Where a line below holds the string "quota", copy that line.

(Task inputs)

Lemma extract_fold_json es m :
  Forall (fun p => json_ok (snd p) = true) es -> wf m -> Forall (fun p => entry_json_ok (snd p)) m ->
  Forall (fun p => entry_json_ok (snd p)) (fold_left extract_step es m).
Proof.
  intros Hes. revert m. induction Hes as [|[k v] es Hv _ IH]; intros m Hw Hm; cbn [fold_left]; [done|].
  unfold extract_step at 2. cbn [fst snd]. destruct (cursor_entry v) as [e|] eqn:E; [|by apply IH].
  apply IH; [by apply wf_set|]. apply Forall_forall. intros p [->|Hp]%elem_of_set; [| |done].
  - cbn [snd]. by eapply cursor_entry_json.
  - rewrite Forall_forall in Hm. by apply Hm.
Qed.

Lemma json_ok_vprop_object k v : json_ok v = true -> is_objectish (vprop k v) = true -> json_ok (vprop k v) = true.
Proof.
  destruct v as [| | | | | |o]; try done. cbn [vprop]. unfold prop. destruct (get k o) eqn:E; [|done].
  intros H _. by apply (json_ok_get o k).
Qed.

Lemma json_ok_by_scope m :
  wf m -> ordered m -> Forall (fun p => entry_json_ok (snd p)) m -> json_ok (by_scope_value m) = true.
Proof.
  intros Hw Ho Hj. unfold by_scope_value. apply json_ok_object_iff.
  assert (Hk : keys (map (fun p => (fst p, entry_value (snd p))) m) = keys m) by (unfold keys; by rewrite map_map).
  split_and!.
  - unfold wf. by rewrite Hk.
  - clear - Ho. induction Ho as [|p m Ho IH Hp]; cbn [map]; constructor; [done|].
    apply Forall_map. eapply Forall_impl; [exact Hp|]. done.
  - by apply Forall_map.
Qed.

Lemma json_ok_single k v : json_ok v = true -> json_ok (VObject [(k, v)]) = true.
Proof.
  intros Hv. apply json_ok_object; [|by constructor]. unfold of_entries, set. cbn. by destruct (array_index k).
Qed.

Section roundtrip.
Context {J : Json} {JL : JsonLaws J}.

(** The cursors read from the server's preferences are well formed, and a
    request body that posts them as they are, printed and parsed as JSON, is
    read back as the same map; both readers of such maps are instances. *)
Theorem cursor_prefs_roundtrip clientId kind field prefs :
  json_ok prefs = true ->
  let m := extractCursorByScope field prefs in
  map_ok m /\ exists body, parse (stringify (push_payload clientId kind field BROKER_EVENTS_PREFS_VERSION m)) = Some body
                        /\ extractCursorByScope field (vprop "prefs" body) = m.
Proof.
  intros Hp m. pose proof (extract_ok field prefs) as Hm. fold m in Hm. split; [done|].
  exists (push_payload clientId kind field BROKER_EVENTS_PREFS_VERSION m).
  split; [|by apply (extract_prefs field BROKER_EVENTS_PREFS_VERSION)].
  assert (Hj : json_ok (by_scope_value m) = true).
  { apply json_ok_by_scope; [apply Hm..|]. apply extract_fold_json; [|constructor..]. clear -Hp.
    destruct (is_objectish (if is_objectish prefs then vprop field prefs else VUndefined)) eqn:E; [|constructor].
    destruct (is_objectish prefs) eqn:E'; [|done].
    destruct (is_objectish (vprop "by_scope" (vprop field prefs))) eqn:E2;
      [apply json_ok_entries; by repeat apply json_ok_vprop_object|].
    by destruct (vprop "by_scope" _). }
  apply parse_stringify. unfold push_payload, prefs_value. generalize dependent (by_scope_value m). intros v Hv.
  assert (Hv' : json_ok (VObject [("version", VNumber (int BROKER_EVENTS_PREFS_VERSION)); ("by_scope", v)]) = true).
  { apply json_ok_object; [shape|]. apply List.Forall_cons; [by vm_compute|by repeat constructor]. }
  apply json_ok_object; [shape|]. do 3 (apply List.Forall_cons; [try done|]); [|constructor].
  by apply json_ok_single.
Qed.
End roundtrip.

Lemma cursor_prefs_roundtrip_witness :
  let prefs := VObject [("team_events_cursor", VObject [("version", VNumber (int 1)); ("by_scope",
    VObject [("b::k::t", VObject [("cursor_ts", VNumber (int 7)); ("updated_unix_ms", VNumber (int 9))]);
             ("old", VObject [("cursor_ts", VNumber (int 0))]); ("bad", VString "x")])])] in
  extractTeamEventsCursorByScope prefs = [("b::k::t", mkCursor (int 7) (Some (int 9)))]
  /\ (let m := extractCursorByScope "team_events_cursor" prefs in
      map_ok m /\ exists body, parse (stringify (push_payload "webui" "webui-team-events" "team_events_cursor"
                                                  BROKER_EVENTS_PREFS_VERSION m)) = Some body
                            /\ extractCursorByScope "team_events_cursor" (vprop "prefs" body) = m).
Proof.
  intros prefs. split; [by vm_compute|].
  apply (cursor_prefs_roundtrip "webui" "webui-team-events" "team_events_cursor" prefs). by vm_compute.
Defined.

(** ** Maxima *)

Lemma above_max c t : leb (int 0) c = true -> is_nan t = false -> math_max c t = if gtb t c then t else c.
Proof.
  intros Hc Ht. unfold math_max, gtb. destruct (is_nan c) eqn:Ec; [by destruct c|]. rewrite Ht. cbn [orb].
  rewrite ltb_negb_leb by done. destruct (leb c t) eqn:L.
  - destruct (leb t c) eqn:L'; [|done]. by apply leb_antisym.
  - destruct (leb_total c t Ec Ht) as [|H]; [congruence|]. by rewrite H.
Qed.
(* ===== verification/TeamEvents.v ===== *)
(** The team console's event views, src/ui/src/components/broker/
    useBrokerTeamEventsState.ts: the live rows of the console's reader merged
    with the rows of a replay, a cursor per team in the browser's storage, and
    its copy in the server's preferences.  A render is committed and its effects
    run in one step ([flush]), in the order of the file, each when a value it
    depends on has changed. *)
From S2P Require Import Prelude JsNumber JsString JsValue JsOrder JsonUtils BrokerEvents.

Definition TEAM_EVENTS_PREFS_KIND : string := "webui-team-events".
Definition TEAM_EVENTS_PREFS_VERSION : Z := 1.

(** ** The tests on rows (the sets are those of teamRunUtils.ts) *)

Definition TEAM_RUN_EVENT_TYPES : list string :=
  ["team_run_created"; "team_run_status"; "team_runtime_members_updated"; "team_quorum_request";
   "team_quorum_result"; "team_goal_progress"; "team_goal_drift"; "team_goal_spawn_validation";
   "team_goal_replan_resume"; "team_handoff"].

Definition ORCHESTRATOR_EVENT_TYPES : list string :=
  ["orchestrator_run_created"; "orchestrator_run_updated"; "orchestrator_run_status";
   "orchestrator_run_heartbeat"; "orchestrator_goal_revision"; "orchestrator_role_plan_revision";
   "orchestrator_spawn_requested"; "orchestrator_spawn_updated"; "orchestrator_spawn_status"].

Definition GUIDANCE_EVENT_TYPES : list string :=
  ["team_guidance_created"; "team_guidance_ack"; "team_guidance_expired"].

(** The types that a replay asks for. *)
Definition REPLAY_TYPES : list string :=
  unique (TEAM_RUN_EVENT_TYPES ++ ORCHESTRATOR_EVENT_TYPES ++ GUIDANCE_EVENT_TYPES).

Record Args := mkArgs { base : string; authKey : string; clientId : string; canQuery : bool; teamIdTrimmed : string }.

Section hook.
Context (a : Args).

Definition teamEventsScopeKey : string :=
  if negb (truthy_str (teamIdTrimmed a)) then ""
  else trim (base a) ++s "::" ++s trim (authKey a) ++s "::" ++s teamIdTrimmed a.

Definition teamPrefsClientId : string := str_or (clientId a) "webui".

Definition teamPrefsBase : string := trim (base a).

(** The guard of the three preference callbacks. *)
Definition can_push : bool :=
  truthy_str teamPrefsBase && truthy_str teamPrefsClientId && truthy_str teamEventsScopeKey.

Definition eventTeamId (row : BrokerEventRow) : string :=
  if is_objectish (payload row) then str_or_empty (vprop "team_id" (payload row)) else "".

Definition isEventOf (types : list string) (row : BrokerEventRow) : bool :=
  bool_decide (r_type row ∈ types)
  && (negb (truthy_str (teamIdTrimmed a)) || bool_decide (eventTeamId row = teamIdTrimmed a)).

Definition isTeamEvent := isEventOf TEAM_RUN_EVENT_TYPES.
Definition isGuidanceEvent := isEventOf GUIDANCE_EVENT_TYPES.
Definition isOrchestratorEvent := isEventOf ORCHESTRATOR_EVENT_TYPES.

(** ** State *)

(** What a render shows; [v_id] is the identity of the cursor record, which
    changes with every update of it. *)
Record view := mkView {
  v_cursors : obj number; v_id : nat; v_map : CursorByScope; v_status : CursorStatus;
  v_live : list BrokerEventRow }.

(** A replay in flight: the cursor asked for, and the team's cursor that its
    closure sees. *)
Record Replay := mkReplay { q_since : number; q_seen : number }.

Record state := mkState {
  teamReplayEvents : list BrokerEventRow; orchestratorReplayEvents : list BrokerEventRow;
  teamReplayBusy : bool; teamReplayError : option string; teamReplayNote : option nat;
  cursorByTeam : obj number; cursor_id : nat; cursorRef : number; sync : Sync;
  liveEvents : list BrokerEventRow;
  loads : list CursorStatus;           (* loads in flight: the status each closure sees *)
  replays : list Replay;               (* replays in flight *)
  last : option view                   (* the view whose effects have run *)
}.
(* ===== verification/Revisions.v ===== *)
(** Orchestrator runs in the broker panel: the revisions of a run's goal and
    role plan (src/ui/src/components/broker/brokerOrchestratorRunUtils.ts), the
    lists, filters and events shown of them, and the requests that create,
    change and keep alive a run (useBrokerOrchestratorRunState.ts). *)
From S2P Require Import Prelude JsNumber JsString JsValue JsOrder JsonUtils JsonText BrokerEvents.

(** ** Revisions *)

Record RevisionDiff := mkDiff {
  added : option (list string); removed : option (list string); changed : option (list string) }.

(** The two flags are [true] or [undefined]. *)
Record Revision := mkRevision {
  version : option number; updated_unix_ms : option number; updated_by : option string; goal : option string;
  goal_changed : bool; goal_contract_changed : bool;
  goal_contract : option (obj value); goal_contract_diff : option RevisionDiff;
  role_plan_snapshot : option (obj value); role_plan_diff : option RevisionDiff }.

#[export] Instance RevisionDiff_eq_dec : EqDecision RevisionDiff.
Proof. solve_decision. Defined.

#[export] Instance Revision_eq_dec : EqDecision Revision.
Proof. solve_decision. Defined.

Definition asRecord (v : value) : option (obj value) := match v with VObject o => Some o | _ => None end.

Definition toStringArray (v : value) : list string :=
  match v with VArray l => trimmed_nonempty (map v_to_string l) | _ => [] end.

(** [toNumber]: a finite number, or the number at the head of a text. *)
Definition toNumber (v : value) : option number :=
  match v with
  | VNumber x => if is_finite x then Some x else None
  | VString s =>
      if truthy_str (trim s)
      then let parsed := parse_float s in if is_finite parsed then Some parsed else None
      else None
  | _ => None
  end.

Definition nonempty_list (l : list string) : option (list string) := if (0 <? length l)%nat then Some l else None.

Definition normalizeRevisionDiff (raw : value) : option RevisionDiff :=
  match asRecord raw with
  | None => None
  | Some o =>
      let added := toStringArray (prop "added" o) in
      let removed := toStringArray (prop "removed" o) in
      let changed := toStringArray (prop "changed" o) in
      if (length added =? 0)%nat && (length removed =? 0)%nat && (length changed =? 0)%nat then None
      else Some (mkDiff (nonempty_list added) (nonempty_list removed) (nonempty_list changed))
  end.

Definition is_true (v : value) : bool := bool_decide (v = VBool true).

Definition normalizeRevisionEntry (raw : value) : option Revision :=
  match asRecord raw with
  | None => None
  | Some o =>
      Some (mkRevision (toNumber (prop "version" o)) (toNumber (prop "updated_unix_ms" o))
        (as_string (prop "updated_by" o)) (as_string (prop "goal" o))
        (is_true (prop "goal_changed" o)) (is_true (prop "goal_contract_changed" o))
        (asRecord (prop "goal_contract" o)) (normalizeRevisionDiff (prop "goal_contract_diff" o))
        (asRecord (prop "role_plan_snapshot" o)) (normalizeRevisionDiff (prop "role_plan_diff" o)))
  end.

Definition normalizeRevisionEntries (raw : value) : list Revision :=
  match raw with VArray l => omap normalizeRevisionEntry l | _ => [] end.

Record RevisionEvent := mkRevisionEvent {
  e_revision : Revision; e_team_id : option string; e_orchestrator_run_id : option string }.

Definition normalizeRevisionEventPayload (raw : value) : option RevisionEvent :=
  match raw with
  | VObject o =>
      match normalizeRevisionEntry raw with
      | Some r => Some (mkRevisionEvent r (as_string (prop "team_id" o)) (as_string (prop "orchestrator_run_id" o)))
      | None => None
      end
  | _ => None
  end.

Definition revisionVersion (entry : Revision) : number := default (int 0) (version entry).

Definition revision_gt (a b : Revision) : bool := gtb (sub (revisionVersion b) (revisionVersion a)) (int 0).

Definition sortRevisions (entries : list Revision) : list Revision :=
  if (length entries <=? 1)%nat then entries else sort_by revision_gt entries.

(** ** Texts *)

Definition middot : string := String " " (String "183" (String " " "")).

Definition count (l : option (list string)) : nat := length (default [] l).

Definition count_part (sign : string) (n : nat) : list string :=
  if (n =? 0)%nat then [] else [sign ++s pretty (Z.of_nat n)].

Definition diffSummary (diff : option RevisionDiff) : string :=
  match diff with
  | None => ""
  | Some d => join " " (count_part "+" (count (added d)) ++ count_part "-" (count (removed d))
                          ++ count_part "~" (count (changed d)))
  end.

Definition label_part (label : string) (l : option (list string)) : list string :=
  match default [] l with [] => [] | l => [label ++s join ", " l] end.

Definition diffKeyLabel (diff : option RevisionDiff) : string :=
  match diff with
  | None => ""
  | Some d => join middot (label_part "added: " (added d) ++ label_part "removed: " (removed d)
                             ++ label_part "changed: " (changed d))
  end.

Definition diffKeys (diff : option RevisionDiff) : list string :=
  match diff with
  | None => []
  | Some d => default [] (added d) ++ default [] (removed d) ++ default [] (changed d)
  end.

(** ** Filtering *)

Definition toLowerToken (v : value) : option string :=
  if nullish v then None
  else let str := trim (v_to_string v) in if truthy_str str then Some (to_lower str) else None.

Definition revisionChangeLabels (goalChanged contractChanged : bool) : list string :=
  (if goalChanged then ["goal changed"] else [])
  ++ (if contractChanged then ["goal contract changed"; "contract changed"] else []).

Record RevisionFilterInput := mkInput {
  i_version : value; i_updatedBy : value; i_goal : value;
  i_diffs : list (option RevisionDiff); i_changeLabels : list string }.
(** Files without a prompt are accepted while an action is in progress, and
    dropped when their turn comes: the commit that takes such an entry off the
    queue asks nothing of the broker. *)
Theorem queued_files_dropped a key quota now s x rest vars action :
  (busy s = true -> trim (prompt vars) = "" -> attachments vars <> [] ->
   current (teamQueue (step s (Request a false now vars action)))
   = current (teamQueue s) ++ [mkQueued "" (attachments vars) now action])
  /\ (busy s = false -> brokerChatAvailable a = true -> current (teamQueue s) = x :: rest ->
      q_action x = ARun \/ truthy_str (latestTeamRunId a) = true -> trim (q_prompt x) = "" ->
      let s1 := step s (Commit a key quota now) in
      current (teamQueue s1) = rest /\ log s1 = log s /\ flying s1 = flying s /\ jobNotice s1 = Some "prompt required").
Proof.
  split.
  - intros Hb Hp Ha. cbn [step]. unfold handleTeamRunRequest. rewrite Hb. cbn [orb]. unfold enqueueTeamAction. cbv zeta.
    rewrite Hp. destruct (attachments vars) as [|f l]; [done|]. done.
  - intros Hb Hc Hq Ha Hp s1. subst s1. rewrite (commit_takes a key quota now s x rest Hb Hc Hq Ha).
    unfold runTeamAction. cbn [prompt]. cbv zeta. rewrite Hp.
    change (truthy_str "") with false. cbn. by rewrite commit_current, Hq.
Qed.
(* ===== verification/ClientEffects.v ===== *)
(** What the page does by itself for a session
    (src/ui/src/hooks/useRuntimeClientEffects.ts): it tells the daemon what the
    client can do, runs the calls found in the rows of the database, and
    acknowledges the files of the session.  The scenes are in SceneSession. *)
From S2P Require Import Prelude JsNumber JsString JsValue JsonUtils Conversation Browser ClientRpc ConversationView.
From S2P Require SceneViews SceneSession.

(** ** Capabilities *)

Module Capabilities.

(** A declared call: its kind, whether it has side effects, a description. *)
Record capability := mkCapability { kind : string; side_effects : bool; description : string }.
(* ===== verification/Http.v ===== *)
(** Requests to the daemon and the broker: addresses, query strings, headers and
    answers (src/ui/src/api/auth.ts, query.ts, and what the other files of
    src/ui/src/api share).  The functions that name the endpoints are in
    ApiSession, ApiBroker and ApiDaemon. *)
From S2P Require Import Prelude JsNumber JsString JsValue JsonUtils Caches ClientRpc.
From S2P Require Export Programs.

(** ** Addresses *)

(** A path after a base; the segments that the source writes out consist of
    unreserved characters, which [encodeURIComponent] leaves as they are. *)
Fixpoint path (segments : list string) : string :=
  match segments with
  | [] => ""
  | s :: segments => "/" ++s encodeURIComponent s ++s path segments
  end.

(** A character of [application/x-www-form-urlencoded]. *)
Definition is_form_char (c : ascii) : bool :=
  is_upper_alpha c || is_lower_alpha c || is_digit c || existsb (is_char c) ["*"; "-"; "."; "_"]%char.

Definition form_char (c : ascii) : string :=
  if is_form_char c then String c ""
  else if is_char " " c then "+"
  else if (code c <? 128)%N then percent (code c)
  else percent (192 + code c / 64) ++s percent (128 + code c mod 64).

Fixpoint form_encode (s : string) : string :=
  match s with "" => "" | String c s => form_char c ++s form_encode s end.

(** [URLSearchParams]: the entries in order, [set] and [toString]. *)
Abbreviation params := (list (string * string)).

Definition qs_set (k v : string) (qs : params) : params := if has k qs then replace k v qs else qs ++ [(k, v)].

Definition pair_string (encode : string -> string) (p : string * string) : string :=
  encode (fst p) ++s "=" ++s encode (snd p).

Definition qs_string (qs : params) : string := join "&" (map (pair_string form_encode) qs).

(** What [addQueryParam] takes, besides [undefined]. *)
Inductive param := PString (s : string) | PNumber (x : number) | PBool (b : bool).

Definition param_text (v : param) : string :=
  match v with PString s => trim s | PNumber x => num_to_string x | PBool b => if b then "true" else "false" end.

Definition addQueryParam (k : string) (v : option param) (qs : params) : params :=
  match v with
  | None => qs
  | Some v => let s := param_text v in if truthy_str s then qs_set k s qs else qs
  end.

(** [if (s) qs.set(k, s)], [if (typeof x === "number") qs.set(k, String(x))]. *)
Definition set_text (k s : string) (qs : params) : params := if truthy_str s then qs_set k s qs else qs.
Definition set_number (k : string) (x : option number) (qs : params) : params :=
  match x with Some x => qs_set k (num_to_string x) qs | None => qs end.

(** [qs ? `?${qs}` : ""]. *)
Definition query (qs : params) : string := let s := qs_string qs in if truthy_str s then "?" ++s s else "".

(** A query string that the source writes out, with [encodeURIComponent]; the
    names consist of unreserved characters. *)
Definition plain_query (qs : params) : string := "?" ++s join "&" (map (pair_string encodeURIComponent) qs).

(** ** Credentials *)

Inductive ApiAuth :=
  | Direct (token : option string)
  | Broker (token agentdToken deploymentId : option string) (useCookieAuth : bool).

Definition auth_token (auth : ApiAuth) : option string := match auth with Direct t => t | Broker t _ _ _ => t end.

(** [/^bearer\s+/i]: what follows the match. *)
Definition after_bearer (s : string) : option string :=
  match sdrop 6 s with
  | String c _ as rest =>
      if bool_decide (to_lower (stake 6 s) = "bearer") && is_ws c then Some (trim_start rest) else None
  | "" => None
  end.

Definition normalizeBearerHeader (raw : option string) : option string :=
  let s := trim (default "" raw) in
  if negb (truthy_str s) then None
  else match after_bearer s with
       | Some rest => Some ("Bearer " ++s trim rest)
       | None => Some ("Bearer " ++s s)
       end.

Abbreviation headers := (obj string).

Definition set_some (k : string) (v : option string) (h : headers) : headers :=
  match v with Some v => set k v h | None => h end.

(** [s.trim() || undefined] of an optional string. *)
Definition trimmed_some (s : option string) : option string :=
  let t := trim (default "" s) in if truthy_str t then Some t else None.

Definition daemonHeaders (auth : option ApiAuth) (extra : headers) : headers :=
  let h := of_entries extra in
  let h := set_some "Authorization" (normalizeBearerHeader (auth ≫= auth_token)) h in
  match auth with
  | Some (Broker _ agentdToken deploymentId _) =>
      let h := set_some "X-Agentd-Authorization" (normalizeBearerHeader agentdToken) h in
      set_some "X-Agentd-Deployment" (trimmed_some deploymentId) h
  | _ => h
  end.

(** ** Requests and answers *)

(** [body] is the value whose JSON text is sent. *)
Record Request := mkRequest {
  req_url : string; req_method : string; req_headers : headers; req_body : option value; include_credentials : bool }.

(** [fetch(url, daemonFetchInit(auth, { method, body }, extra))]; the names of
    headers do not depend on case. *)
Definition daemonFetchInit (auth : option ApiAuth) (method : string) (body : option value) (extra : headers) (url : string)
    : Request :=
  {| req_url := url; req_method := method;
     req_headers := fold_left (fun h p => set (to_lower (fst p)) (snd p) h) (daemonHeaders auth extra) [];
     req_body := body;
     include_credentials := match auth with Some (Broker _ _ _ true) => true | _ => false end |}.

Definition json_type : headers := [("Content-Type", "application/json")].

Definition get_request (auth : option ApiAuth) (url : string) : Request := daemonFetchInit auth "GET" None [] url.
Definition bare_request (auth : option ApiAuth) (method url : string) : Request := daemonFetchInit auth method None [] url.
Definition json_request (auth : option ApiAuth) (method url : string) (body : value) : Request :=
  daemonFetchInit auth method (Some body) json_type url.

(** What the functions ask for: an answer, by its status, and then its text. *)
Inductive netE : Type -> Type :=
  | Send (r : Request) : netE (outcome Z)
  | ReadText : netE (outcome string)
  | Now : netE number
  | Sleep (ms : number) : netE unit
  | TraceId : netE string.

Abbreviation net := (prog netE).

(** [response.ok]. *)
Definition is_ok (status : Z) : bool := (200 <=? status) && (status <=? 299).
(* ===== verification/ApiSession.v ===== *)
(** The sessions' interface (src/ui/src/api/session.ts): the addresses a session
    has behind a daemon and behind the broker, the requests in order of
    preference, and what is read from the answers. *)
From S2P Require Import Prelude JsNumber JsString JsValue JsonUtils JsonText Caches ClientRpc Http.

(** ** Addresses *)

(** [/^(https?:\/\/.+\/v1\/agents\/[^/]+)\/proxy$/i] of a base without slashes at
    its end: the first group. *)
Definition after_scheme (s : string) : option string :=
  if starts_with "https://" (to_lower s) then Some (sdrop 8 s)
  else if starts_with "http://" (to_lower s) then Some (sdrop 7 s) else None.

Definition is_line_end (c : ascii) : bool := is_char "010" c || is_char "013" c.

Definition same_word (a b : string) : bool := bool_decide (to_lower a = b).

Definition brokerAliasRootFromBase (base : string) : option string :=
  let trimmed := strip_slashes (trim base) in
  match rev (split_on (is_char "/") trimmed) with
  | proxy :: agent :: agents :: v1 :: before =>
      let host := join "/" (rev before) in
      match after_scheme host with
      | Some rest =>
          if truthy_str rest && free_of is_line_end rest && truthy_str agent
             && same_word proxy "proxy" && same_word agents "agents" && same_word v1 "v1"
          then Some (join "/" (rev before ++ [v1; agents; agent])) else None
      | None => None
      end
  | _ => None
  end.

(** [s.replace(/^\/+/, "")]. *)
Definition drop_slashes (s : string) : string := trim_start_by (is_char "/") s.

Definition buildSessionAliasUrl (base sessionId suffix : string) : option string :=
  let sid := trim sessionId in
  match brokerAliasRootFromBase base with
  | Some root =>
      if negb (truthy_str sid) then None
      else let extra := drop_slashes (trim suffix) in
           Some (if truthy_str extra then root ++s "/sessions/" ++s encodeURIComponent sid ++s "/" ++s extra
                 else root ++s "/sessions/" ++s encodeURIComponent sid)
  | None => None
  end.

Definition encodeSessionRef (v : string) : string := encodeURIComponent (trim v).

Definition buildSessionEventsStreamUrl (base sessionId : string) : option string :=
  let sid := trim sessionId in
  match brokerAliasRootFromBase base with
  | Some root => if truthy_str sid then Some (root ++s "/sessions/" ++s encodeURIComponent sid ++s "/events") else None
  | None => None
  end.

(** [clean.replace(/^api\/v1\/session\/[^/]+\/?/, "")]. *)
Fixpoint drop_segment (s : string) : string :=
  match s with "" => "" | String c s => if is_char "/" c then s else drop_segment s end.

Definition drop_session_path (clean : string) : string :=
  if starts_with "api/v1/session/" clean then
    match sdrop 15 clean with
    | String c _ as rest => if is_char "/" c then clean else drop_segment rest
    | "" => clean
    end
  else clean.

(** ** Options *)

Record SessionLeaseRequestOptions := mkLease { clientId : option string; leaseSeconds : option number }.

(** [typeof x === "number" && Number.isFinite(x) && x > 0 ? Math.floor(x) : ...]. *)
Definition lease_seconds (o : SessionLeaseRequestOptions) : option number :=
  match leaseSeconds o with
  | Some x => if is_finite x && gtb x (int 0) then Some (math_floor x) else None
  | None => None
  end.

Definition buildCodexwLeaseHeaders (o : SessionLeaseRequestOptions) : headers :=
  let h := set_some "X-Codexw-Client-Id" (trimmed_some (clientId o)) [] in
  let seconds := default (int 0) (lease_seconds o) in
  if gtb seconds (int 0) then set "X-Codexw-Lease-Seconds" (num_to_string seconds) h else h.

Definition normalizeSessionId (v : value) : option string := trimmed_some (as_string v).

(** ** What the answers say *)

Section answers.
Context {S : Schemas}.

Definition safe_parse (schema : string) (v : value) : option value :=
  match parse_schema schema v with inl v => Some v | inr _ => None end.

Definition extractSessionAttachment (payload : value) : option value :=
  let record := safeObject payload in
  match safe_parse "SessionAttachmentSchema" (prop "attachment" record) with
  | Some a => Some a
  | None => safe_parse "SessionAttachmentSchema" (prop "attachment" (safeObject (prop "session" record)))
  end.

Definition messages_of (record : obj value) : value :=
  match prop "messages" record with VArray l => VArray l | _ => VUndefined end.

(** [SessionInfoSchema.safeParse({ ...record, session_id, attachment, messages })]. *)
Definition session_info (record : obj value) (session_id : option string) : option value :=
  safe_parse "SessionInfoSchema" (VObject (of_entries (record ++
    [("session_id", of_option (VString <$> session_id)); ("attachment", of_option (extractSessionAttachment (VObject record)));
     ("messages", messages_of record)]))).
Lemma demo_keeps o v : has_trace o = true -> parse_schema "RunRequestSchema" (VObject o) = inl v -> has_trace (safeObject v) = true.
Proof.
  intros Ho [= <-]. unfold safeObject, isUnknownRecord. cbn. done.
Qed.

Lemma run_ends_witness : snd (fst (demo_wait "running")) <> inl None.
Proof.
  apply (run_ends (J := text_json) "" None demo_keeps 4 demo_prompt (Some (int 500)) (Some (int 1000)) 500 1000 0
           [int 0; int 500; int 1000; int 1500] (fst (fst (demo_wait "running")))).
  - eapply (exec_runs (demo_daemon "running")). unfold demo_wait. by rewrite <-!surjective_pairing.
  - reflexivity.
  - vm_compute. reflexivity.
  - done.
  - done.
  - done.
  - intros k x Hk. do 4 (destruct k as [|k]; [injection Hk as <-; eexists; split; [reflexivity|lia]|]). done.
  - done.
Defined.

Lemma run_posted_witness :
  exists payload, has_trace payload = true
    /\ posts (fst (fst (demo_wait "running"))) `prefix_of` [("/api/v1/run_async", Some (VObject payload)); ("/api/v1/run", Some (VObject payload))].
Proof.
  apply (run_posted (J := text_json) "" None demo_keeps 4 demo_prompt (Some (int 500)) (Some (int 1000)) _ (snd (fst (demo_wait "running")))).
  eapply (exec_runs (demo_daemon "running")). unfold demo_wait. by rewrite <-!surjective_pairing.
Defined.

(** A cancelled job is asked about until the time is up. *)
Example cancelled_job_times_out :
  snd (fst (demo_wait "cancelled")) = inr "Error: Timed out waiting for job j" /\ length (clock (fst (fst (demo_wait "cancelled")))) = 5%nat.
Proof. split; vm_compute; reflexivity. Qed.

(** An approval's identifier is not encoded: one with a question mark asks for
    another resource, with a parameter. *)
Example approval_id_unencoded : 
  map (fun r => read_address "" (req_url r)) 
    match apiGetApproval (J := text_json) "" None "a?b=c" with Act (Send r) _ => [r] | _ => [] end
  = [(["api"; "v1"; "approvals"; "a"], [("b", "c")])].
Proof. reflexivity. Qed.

(End Task inputs)

Response to this exercise:
Theorem queued_files_dropped a key quota now s x rest vars action :
      let s1 := step s (Commit a key quota now) in
  - intros Hb Hc Hq Ha Hp s1. subst s1. rewrite (commit_takes a key quota now s x rest Hb Hc Hq Ha).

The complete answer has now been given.